When Carbo relocated from Washington, D.C., in September 1986 to become dean of what Pitt then called the Graduate School of Library and Information Science, she moved into a sprawling Squirrel Hill house with her then-husband, their daughter, her mother and a student boarder. Today — following her divorce, her mother's death and her daughter's departure for college — Carbo lives alone in a two-bedroom house in Edgewood.

"One of the things I'm looking forward to is taking a bit of a breather next summer, to tidy up my house and look after my garden. I'm also looking forward to getting back into community and volunteer work, which is hard to do when so much of your life is scheduled."

SIS has raised $4.6 million toward its $6 million goal in Pitt's capital campaign. "One of my objectives is to reach that goal before I step down next summer," Carbo said.

A longer-term goal is to some day be considered for a Chancellor's Award of Excellence in Teaching. "That," she said, "would be a tremendous thing to do."

The Provost's office released a "selected list of accomplishments" of SIS under Carbo's leadership.

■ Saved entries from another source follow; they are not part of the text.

(** * claude-harness: memory and self-evolution layer

    A shallow embedding of the parts of the harness that own durable state:

    - [hooks/capture-session.py]      (module [CaptureSession])
    - [scripts/memory-retrieval.py]   (module [MemoryRetrieval])
    - [scripts/context-compression.py] (module [ContextCompression])
    - [scripts/harness-evolve.py]     (module [HarnessEvolve])

    Conventions of the embedding.

    - A JSON-lines store is modelled by the list of records its lines parse
      to; a store whose byte content matters (the skill collection seen from
      the evolution pipeline) is modelled by its raw content.
    - A dictionary read with [d.get(k, default)] is a record field holding
      the default when the key is absent; where the code reads one key with
      two different defaults, or distinguishes absence, the field is an
      [option].
    - Python [str] is [string]; case folding and the regular expression
      class [\w] are the ASCII ones.
    - Python [float] is IEEE binary64, i.e. Rocq's primitive [float].
    - [datetime.now()] reads a clock oracle carried by the world. *)

From Stdlib Require Import ZArith List String Ascii Bool Lia.
From Stdlib Require Import PrimFloat Uint63.
From Stdlib Require Import Sorting.Permutation Sorting.Sorted.
From stdpp Require Import base decidable option list sorting strings gmap.

Local Open Scope string_scope.
Local Open Scope Z_scope.

(** ** Python strings *)

Module PyStr.

Definition is_upper (c : ascii) : bool :=
  let n := nat_of_ascii c in (65 <=? n)%nat && (n <=? 90)%nat.

Definition is_lower (c : ascii) : bool :=
  let n := nat_of_ascii c in (97 <=? n)%nat && (n <=? 122)%nat.

Definition is_digit (c : ascii) : bool :=
  let n := nat_of_ascii c in (48 <=? n)%nat && (n <=? 57)%nat.

(** The class [\w]: letters, digits and the underscore. *)
Definition is_word (c : ascii) : bool :=
  is_upper c || is_lower c || is_digit c || (nat_of_ascii c =? 95)%nat.

(** Whitespace as [str.split()] sees it. *)
Definition is_space (c : ascii) : bool :=
  let n := nat_of_ascii c in
  (n =? 32)%nat || ((9 <=? n)%nat && (n <=? 13)%nat)
  || ((28 <=? n)%nat && (n <=? 31)%nat).

Definition lower_ascii (c : ascii) : ascii :=
  if is_upper c then ascii_of_nat (nat_of_ascii c + 32) else c.

(** [s.lower()] *)
Fixpoint lower (s : string) : string :=
  match s with
  | EmptyString => EmptyString
  | String c r => String (lower_ascii c) (lower r)
  end.

(** [s.startswith(p)] *)
Fixpoint startswith (p s : string) : bool :=
  match p, s with
  | EmptyString, _ => true
  | String _ _, EmptyString => false
  | String a p', String b s' =>
      if Ascii.eqb a b then startswith p' s' else false
  end.

(** [sub in s] *)
Fixpoint contains (sub s : string) : bool :=
  startswith sub s ||
  match s with
  | EmptyString => false
  | String _ r => contains sub r
  end.

(** [s.replace(a, b)] for one-character [a] and [b]. *)
Fixpoint replace_char (a b : ascii) (s : string) : string :=
  match s with
  | EmptyString => EmptyString
  | String c r => String (if Ascii.eqb c a then b else c) (replace_char a b r)
  end.

(** [s[:n]] for [n >= 0]. *)
Fixpoint take (n : nat) (s : string) : string :=
  match n, s with
  | O, _ => EmptyString
  | S _, EmptyString => EmptyString
  | S k, String c r => String c (take k r)
  end.

(** Maximal runs of characters satisfying [p], in order: with [is_word]
    this is [re.findall(r'\w+', s)]; with the complement of [is_space] it
    is [s.split()]. [acc] holds the run being read, reversed. *)
Fixpoint runs_aux (p : ascii -> bool) (acc : list ascii) (s : string)
  : list string :=
  let flush :=
    match acc with
    | [] => []
    | _ => [string_of_list_ascii (rev acc)]
    end in
  match s with
  | EmptyString => flush
  | String c r =>
      if p c then runs_aux p (c :: acc) r
      else (flush ++ runs_aux p [] r)%list
  end.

Among the 25 items were:

* Building a master of science in telecommunications program and a telecommunications track in the Ph.D. program, "now widely recognized as one of the top two in the United States."

* Twice receiving re-accreditation of the master of library and information science program, ranked third in the country.

* Increasing the school's enrollment to nearly 900 students (exceeding targets set by the provost) and the faculty to 31 "excellent scholars, teachers and professional leaders" who attract more than $2.5 million annually in external research funding.

* Obtaining Buhl Foundation funding for SIS's first endowed chair, the Doreen E. Boyce Chair of Library and Information Science, and hiring Jose-Marie Griffiths (formerly of the University of Michigan) for the position.

* Building a strong SIS summer program, "one of the University's few net revenue-producing summer programs."

Provost Maher also thanked Carbo for what he called her "insightful participation" on Pitt's University Planning and Budgeting Committee and Information Technology Steering Committee.

Asked to cite accomplishments of which she is proudest, Carbo replied: "One of the reasons I took this job, and every job I've ever had, is that I love to help build organizations. You find out what people want to accomplish, and then work with them to realize those dreams.

" It's very gratifying to see the incredibly bright, hard-working people at this school — faculty and staff — and how much they contribute, not just to their own discipline and profession, but also to the rest of the community."

Carbo said she's proud to leave behind a "fair and useful" system for evaluating faculty and staff job performances. "I cannot tell you how many hours we spend on that each year!" she said.

In 1996, SIS personnel turned the tables by judging Carbo's performance as dean, under the system that Pitt then employed for evaluating academic administrators. Unlike other deans who underwent evaluations, Carbo asked that results be announced at a meeting open to faculty, staff, students and the public.

"That was a little scary," Carbo recalled. "I had said, 'Whatever the results, I want them to be shared with everyone.' But when the provost actually came to our school to give his report, I thought, 'Was I crazy to do this?' because I didn't know what he was going to say. I'm very glad it came out as positively as it did."

At the Dec. 15, 1996, meeting, Provost Maher told SIS personnel: "The bottom line is that the faculty of the school are very supportive of the dean and very impressed with the job she's doing." Then he praised Carbo's job performance in detail.

Carbo said she regrets not having done more to improve SIS's physical space. She thanked the offices of the Provost and Facilities Management for working with school personnel on a feasibility study to upgrade the Information Sciences Building, but noted: "Space in this building is terribly inadequate."

Built as a research facility for about 90 people, the building has been expanded and overhauled to accommodate the comings and goings of the school's 31 faculty members and nearly 900 students. Besides being crowded it is, arguably, the Pittsburgh campus's ugliest building.

"When you enter, you're confronted by a wall, followed by people crowding to get on the elevators," Carbo said. "In surveys of our students, they regularly complain" about the building.

"I wish there were funds and space for a whole new information sciences building, but there aren't, so we will do whatever we can to improve the space we have.

"So, that's one remaining challenge," Carbo concluded. "But heck, I've got 15 months left. There's lots I can do yet."